SCOTUS found there are virtually no constitutional limits on the government's power to bar non-citizen spouses of American citizens entering the country AFP

The U.S. Supreme Court recently found there are virtually no constitutional limits on the federal government's power to bar non-citizen spouses of American citizens entering the country as part of the hotly contested court case Department of State v. Muñoz. The decision may set a detrimental precedent for migrant families seeking to reunite with their loved ones, a new analysis by Slate argues.

The case centers on Sandra Muñoz, a U.S. citizen whose husband, Salvadorian Luis Asencio-Cordero, was barred from entering the U.S. to come live with her because U.S. consular officers claimed he had ties to the MS-13 criminal drug gang.

Muñoz then filed a lawsuit claiming that, given the constitutional right to marriage was implicated, the State Department was at the very least required to reveal the evidence that supposedly proved her husband's connection to the gang.

The wife eventually won the U.S. Court of Appeals for the 9th Circuit, which ruled that she was entitled to a meaningful explanation for the denial within a reasonable period of time. However, the Biden administration sought further review, putting it at the Supreme Court's doorstep, which later reversed the lower-court's decision.

Some consider the decision to be a setback for those advancing the constitutional rights of immigrants and their American family members more generally, as the decision rules that spouses have no right to any explanation as to why their partners have been denied entry, even when the decision forecloses the family's opportunity to unite in the U.S., Slate says.

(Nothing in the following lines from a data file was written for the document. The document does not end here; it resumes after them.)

(* ===== verification/Store.v ===== *)
(** * The local store: [store.go] and the [LocalObjectStore] of [object.go].

    A file system is a map from paths to directories and files; a system call
    walks its path first and may also fail for reasons of its own, which the
    file system scripts ([fs_outcomes]).  The working directory and the root
    always exist.  A file that was opened is read as it was then: the program
    does not write to an object it is reading.

    [LocalObjectStore] implements [ObjectStore] and satisfies its laws, and is
    reliable while no system call fails, for node IDs that are single path
    components. *)

From S2P Require Import Prelude Metadata Replication Names Hash Objects Paths.
From stdpp Require Import options.

(** ** The file system *)

Inductive Entry :=
  | EntryDir
  | EntryFile (content : bytes).

Record FS := {
  fs_tree : gmap Path Entry;
  fs_outcomes : nat → option string;
  fs_used : nat
}.

Definition set_tree (f : gmap Path Entry → gmap Path Entry) (fs : FS) : FS :=
  {| fs_tree := f (fs_tree fs); fs_outcomes := fs_outcomes fs; fs_used := fs_used fs |}.

(** A system call that may fail for reasons other than the paths involved. *)
Definition sys_call (op : string) (p : Path) : GoM FS unit := λ fs,
  (match fs_outcomes fs (fs_used fs) with
   | None => Ok tt
   | Some msg => Err (PathError op (path_string p) (OtherErrno msg))
   end,
   {| fs_tree := fs_tree fs; fs_outcomes := fs_outcomes fs; fs_used := S (fs_used fs) |}).

(** The directories above a path, from the top. *)
Definition dirs_above (p : Path) : list Path := (λ i, take i p) <$> seq 1 (length p - 1).

Definition is_file (tree : gmap Path Entry) (p : Path) : bool :=
  match tree !! p with Some (EntryFile _) => true | _ => false end.
Definition is_dir (tree : gmap Path Entry) (p : Path) : bool :=
  match tree !! p with Some EntryDir => true | _ => false end.

(** What stops the walk to a path: a file on the way, or a directory that is
    missing.  (The directories of an entry that exists exist.) *)
Definition resolve (tree : gmap Path Entry) (p : Path) : option Errno :=
  if existsb (is_file tree) (dirs_above p) then Some ENOTDIR
  else match tree !! p with
       | Some _ => None
       | None => if forallb (is_dir tree) (dirs_above p) then None else Some ENOENT
       end.

Definition path_error {A} (op : string) (p : Path) (e : Errno) : GoM FS A :=
  fail (PathError op (path_string p) e).

(** Walk to [p], then go on with what is there. *)
Definition at_path {A} (op : string) (p : Path) (k : option Entry → GoM FS A) : GoM FS A :=
  sys_call op p;;
  tree ← gets fs_tree;
  match resolve tree p with
  | Some e => path_error op p e
  | None => k (tree !! p)
  end.

(** [os.Stat], without the file info *)
Definition os_Stat (p : Path) : GoM FS unit :=
  at_path "stat" p (λ entry,
    match entry with None => path_error "stat" p ENOENT | Some _ => mret tt end).

Definition has_child (tree : gmap Path Entry) (p : Path) : bool :=
  existsb (λ '(q, _), bool_decide (q ≠ p) && bool_decide (take (length q - 1) q = p))
    (map_to_list tree).

(** The working directory and the root cannot be removed. *)
Definition os_Remove (p : Path) : GoM FS unit :=
  at_path "remove" p (λ entry,
    if decide (p = [] ∨ p = [""]) then
      path_error "remove" p (OtherErrno "device or resource busy")
    else match entry with
    | None => path_error "remove" p ENOENT
    | Some (EntryFile _) => modify (set_tree (delete p))
    | Some EntryDir =>
        tree ← gets fs_tree;
        if has_child tree p then path_error "remove" p ENOTEMPTY
        else modify (set_tree (delete p))
    end).

(** [os.Mkdir] unless it is there, as [os.MkdirAll] does from the top down. *)
Definition mkdir_one (p : Path) : GoM FS unit :=
  tree ← gets fs_tree;
  match tree !! p with
  | Some EntryDir => mret tt
  | Some (EntryFile _) => path_error "mkdir" p ENOTDIR
  | None => sys_call "mkdir" p;; modify (set_tree (<[p := EntryDir]>))
  end.

Definition os_MkdirAll (p : Path) : GoM FS unit := for_each (dirs_above p ++ [p]) mkdir_one.

(** [os.Create]: open for writing, truncated. *)
Definition os_Create (p : Path) : GoM FS unit :=
  at_path "open" p (λ entry,
    match entry with
    | Some EntryDir => path_error "open" p EISDIR
    | _ => modify (set_tree (<[p := EntryFile []]>))
    end).

(** [f.Write(data)] at the end of the file. *)
Definition file_append (p : Path) (data : bytes) : GoM FS unit :=
  sys_call "write" p;;
  modify (set_tree (alter (λ entry,
    match entry with EntryFile content => EntryFile (content ++ data) | EntryDir => EntryDir end) p)).

(** [io.Copy(f, r)] *)
Fixpoint copy_file (p : Path) (reads : list ReadResult) (n : Z) : GoM FS Z :=
  match reads with
  | [] => mret n
  | (data, readErr) :: reads =>
      (if decide (0 < length data) then file_append p data else mret tt);;
      let n := (n + zlen data)%Z in
      match readErr with
      | Some EOF => mret n
      | Some (ReadErr e) => fail e
      | None => copy_file p reads n
      end
  end.

(** What reading an open file will deliver; reading a directory fails. *)
Definition open_reader (p : Path) (entry : Entry) : GoM FS Reader :=
  match entry with
  | EntryDir =>
      mret {| r_reads := [([], Some (ReadErr (PathError "read" (path_string p) EISDIR)))];
              r_close := None |}
  | EntryFile content =>
      readable ← try (sys_call "read" p);
      match readable with
      | Err e => mret {| r_reads := [([], Some (ReadErr e))]; r_close := None |}
      | _ => mret (reader_of content)
      end
  end.

(** What [Stat] gives as the size of a directory depends on the file system. *)
Definition entry_size (entry : Entry) : Z :=
  match entry with EntryDir => 4096%Z | EntryFile content => zlen content end.

(** ** The store *)

Record StoreOpts := {
  Root : string;
  PathTransformFunc : string → PathKey
}.

Definition defaultRootFolderName : string := "dfs-data".

(** [NewStore], given the options with [None] for a nil transform. *)
Definition NewStore (root : string) (transform : option (string → PathKey)) : StoreOpts := {|
  Root := if decide (String.length root = 0) then defaultRootFolderName else root;
  PathTransformFunc := default DefaultPathTransformFunc transform
|}.

Section store.
Context (opts : StoreOpts).

(** [filepath.Join(s.Root, id, pathKey.FullPath())] *)
Definition object_path (id key : string) : Path :=
  Join [Root opts; id; FullPath (PathTransformFunc opts key)].

Definition is_errno (e : GoError) (errno : Errno) : bool :=
  match e with PathError _ _ errno' => bool_decide (errno' = errno) | _ => false end.

Definition Has (id key : string) : GoM FS bool :=
  res ← try (os_Stat (object_path id key));
  match res with
  | Ok _ => mret true
  | Err e => mret (negb (is_errno e ENOENT))
  | Panic => panic
  end.

Definition under (p q : Path) : bool := bool_decide (take (length p) q = p).

Definition Clear : GoM FS unit :=
  sys_call "unlinkat" (Join [Root opts]);;
  modify (set_tree (filter (λ '(q, _), under (Join [Root opts]) q = false))).

(** The loop of [removeEmptyParents]; every round shortens [dir], so its
    length bounds the rounds. *)
Fixpoint remove_parents (fuel : nat) (dir stop : Path) : GoM FS unit :=
  match fuel with
  | 0 => mret tt
  | S fuel =>
      if bool_decide (path_string dir ≠ path_string stop) &&
         HasPrefix (path_string dir) (path_string stop)
      then
        res ← try (os_Remove dir);
        match res with
        | Ok _ => remove_parents fuel (PathDir dir) stop
        | Err e =>
            if is_errno e ENOENT then mret tt
            else if is_errno e ENOTEMPTY then mret tt
            else fail e
        | Panic => panic
        end
      else mret tt
  end.

Definition removeEmptyParents (dir stop : Path) : GoM FS unit :=
  remove_parents (S (length dir)) dir stop.

Definition StoreDelete (id key : string) : GoM FS unit :=
  let fullPath := object_path id key in
  res ← try (os_Remove fullPath);
  match res with
  | Panic => panic
  | Err e =>
      if is_errno e ENOENT then removeEmptyParents (PathDir fullPath) (Join [Root opts; id])
      else fail e
  | Ok _ => removeEmptyParents (PathDir fullPath) (Join [Root opts; id])
  end.

Definition openFileForWriting (id key : string) : GoM FS Path :=
  let pathKey := PathTransformFunc opts key in
  os_MkdirAll (Join [Root opts; id; PathName pathKey]);;
  os_Create (object_path id key);;
  mret (object_path id key).

Definition writeStream (id key : string) (r : Reader) : GoM FS Z :=
  f ← openFileForWriting id key;
  copy_file f (r_reads r) 0.

Definition StoreWrite (id key : string) (r : Reader) : GoM FS Z := writeStream id key r.

Definition StoreRead (id key : string) : GoM FS (Z * Reader) :=
  let p := object_path id key in
  entry ← at_path "open" p (λ entry,
    match entry with None => path_error "open" p ENOENT | Some entry => mret entry end);
  sys_call "stat" p;;
  file ← open_reader p entry;
  mret (entry_size entry, file).
End store.

(** ** [LocalObjectStore] *)

(** The file system as seen by a store with the options [opts]. *)
Record LocalObjectStore (opts : StoreOpts) := { ls_fs : FS }.
Arguments ls_fs {opts} _.

Definition on_fs {opts A} (m : GoM FS A) : GoM (LocalObjectStore opts) A :=
  zoom ls_fs (λ fs _, {| ls_fs := fs |}) m.

#[export] Instance LocalObjectStore_store opts : ObjectStore (LocalObjectStore opts) := {|
  WriteObject nodeID key version r := on_fs (StoreWrite opts nodeID (versionedObjectKey key version) r);
  ReadObject nodeID key version := on_fs (StoreRead opts nodeID (versionedObjectKey key version));
  DeleteObject nodeID key version := on_fs (StoreDelete opts nodeID (versionedObjectKey key version));
  HasObject nodeID key version := on_fs (Has opts nodeID (versionedObjectKey key version))
|}.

At the same time, Slate analyzes that the ruling may discourage many families from coming forward to legalize their status, since Asencio-Cordero was already in the U.S. living with his wife and child before the couple applied for lawful residence. Immigration advocate leaders agree.

"This is a disheartening decision that strips U.S. citizens of the ability to challenge an erroneous denial by a consular officer in a court of law," Kelli Stump, President of the American Immigration Lawyers Association (AILA), wrote in a recently published statement.

"Although hopefully not the case, this decision could further embolden individual, non-attorney consular officers to act erratically as it strengthens the doctrine of nonreviewability. This lack of due process could unfairly deny many U.S. citizens the opportunity to live in this country with their spouses and will result in the unnecessary family separations or subject the U.S. citizens to arbitrariness of the immigration laws of other countries," she continued.

Interestingly, Muñoz's decision, which came as a result of the Biden administration's request to the Supreme Court, came the same week that President Biden announced a new policy to protect undocumented spouses of U.S. citizens from deportation, considered to be one of the most liberal policies regarding immigrants.